Wie gewaltig die Dimensionen des Problems sind, zeigt sich am Beispiel der Offshore-Windparks, die vor den Küsten entstehen. Allein die deutschen Anlagen erzeugten 2014 bereits mehr als ein Gigawatt Strom, was etwa der Leistung eines Atomkraftwerks entspricht. Bei Sturm allerdings müssen die Windräder oft abgeschaltet werden, damit das Stromnetz nicht überlastet zusammenbricht. Dabei fände die Energie später problemlos Abnehmer.
Hohlkugeln am Seegrund
Um einen Speicher zu finden, mit dem sich solche Erzeugungsspitzen auffangen lassen, orientieren sich Wissenschaftler am Prinzip der Pumpspeicherwerke, die sich an Land bereits bewährt haben: Bei ihnen wird überschüssige Energie dazu genutzt, Wasser aus einem See in einen höher gelegenen Stausee zu pumpen. Wenn später Energie benötigt wird, lässt man das Wasser aus dem Stausee durch Turbinen wieder herauslaufen, die Strom erzeugen. Etwa 80 Prozent der aufgenommenen Energie werden so wieder an das Stromnetz zurückgegeben.
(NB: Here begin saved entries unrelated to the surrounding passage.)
(* ===== verification/ResolveFacts.v ===== *)
(** What [resolve] establishes of the set it accepts, and of the order it
    derives. *)
From stdpp Require Import options.
From S2P Require Import Prelude GoStrings Version Json Types Config Resolve TopSort.

(** ** The index lists the provides entries of the set *)

Definition effective_version (u : Unit) : string :=
  EffectiveProvideVersion (Reference u) (Unit_Descriptor u).

Definition unit_provides (u : Unit) : list provider :=
  omap (λ s, match ParseProvide s with
             | Ok p => Some (mkProvider u (versioned (effective_version u) p))
             | Err _ => None
             end) (Provides (descriptor u)).

Definition named (name : string) (p : provider) : bool := bool_decide (PName (provide p) = name).

Lemma versioned_name fallback p : PName (versioned fallback p) = PName p.
Proof. unfold versioned. by destruct (_ && _). Qed.

Lemma providers_insert ix name name' ps :
  providers (<[name' := ps]> ix) name = if bool_decide (name' = name) then ps else providers ix name.
Proof.
  unfold providers. case_bool_decide; [subst; by rewrite lookup_insert_eq|by rewrite lookup_insert_ne].
Qed.

Lemma index_entries u fallback l ix problems name :
  providers (foldl (index_entry u fallback) (ix, problems) l).1 name =
  providers ix name ++ List.filter (named name)
    (omap (λ s, match ParseProvide s with
             | Ok p => Some (mkProvider u (versioned fallback p))
             | Err _ => None
             end) l).
Proof.
  revert ix problems. induction l as [|s l IH]; intros ix problems; [by rewrite app_nil_r|].
  cbn [foldl index_entry]. destruct (ParseProvide s) as [p|e] eqn:E; cbn [omap list_omap]; rewrite E.
  - rewrite IH. cbn [List.filter]. unfold named at 2. cbn [provide].
    rewrite versioned_name, providers_insert. case_bool_decide as Hn; [|done].
    subst. by rewrite <-app_assoc.
  - apply IH.
Qed.

Lemma fallback_version u :
  is_Some (Unit_Descriptor u) →
  (if bool_decide (VersionFromReference (Reference u) = "") then Types.Version (descriptor u)
   else VersionFromReference (Reference u)) = effective_version u.
Proof.
  intros [d E]. unfold effective_version, EffectiveProvideVersion, descriptor. rewrite E. cbn.
  by case_bool_decide.
Qed.

Definition described (units : list Unit) : Prop :=
  Forall (λ u, is_Some (Unit_Descriptor u)) units.

Lemma providesIndex_providers units name :
  described units →
  providers (providesIndex units).1 name = List.filter (named name) (flat_map unit_provides units).
Proof.
  intros Hd. unfold providesIndex.
  assert (∀ st, providers (foldl index_unit st units).1 name =
    providers st.1 name ++ List.filter (named name) (flat_map unit_provides units)) as E.
  { induction Hd as [|u units Hu _ IH]; intros [ix ps]; [by rewrite app_nil_r|].
    cbn [foldl flat_map]. rewrite IH, List.filter_app, app_assoc. f_equal.
    unfold index_unit. rewrite fallback_version by done. by rewrite index_entries. }
  rewrite E. done.
Qed.

Lemma provider_unit units name p :
  described units → p ∈ providers (providesIndex units).1 name → punit p ∈ units.
Proof.
  intros Hd. rewrite providesIndex_providers by done. rewrite filter_elem_of.
  intros [_ (u & Hu & Hp)%list_elem_of_In%in_flat_map].
  apply list_elem_of_In in Hu, Hp. unfold unit_provides in Hp.
  apply list_elem_of_omap in Hp as (s & _ & E).
  destruct (ParseProvide s); [|done]. by injection E as <-.
Qed.

Lemma satisfiedBy_Some units r u p :
  described units → satisfiedBy r (providesIndex units).1 u = Some p →
  p ∈ units ∧ uid p ≠ uid u ∧
  ∃ e, e ∈ unit_provides p ∧ Satisfies (provide e) r = true.
Proof.
  intros Hd. unfold satisfiedBy. destruct (List.find _ _) as [c|] eqn:E; [|done].
  intros [= <-]. apply find_some in E as [Hc%list_elem_of_In [Hs Hsat]%andb_true_iff].
  split; [by eapply provider_unit|]. split.
  { apply negb_true_iff, bool_decide_eq_false in Hs. done. }
  exists c. split; [|done]. rewrite providesIndex_providers in Hc by done.
  apply filter_elem_of in Hc as [_ (v & Hv & Hp)%list_elem_of_In%in_flat_map].
  apply list_elem_of_In in Hp. pose proof Hp as Hp'. unfold unit_provides in Hp.
  apply list_elem_of_omap in Hp as (s & _ & E).
  destruct (ParseProvide s); [|done]. by injection E as <-.
Qed.

(** ** The dependency graph *)

(** The providers a kit's met entries name, each once. *)
Definition met (ix : index) (u : Unit) (s : string) : option Unit :=
  match ParseRequire s with Ok r => satisfiedBy r ix u | Err _ => None end.
Definition unit_deps (ix : index) (u : Unit) : list Unit :=
  dedupe uid (omap (met ix u) (Requires (descriptor u) ++ Integrates (descriptor u))).
Definition edges (ix : index) (units : list Unit) : list (Unit * Unit) :=
  flat_map (λ u, map (λ p, (p, u)) (unit_deps ix u)) units.

Definition add_edges (g : graph) (es : list (Unit * Unit)) : graph :=
  foldl (λ g e, add_edge e.1 e.2 g) g es.

Lemma existsb_same_unit p l : existsb (same_unit p) l = bool_decide (uid p ∈ ids l).
Proof.
  apply eq_iff_eq_true. rewrite bool_decide_eq_true, list_elem_of_fmap, existsb_exists.
  setoid_rewrite <-list_elem_of_In. unfold same_unit. setoid_rewrite bool_decide_eq_true.
  firstorder.
Qed.

Lemma dep_steps ix u l deps g :
  (foldl (dep_step ix u) (deps, g) l).2 =
  add_edges g (map (λ p, (p, u)) (dedupe_from uid (ids deps) (omap (met ix u) l))).
Proof.
  revert deps g. induction l as [|s l IH]; intros deps g; [done|].
  cbn [foldl dep_step omap list_omap]. unfold met at 1.
  destruct (ParseRequire s) as [r|e]; [|apply IH]. destruct (satisfiedBy r ix u) as [p|]; [|apply IH].
  rewrite existsb_same_unit. cbn [dedupe_from].
  destruct (decide (uid p ∈ ids deps)) as [Hp|Hp].
  - rewrite bool_decide_eq_true_2 by done. apply IH.
  - rewrite bool_decide_eq_false_2 by done. rewrite IH. cbn [map add_edges foldl fst snd].
    erewrite dedupe_from_ext; [done|]. intros k. rewrite fmap_app, elem_of_app, elem_of_cons. cbn.
    rewrite list_elem_of_singleton. tauto.
Qed.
In zwei Varianten ließe sich dieses Prinzip auch in der Nordsee anwenden. Als Ersatz für den Stausee könnten hohle Betonkugeln dienen, die direkt unter den Windkraftanlagen am Meeresgrund platziert werden. Das Fraunhofer-Institut für Windenergie und Energiesystemtechnik arbeitet mit dem Bauunternehmen HOCHTIEF an diesem Projekt: Überschüssige Energie würde dazu genutzt, um die gewaltigen Betonkugeln mit ihrem Durchmesser von 30 Metern leer zu pumpen. Lässt man das Wasser durch Turbinen wieder einströmen, wird dabei Strom erzeugt. Ein Modellversuch mit drei Kugeln im Bodensee soll im Sommer 2016 abgeschlossen werden.
Künstliche Atolle
Die zweite Variante namens iLand sieht eine Art von künstlichem Atoll auf offenem Meer vor. In seiner Mitte befindet sich ein Becken, das mit Strom aus den Offshore-Parks leergepumpt und zur Rückgewinnung von Energie wieder geflutet wird, wobei das einströmende Wasser Turbinen antreibt.
Dieses Projekt, von der belgischen Regierung angestoßen, wurde schließlich wegen der hohen Kosten doch nicht genehmigt. Auch Naturschützer stehen solch gigantischen Konzepten kritisch gegenüber: Für den Bau der Insel müssten ausgerechnet im sensiblen Wattenmeer tausende Kubikmeter Sand und Kies bewegt werden.
Ähnlich groß wären die Dimensionen bei den Betonkugeln: Rund 200 Stück würden benötigt, um jene vier Gigawatt bereitzustellen, die Experten als Mindestreserve zur Sicherung der deutschen Stromversorgung sehen. Ein weiterer Haken bei solchen Anlagen ist der Energietransport: Der Strom muss vom Meer aus über das ganze Land verteilt werden, wobei die nötigen Trassen und ihre Kosten umstritten sind.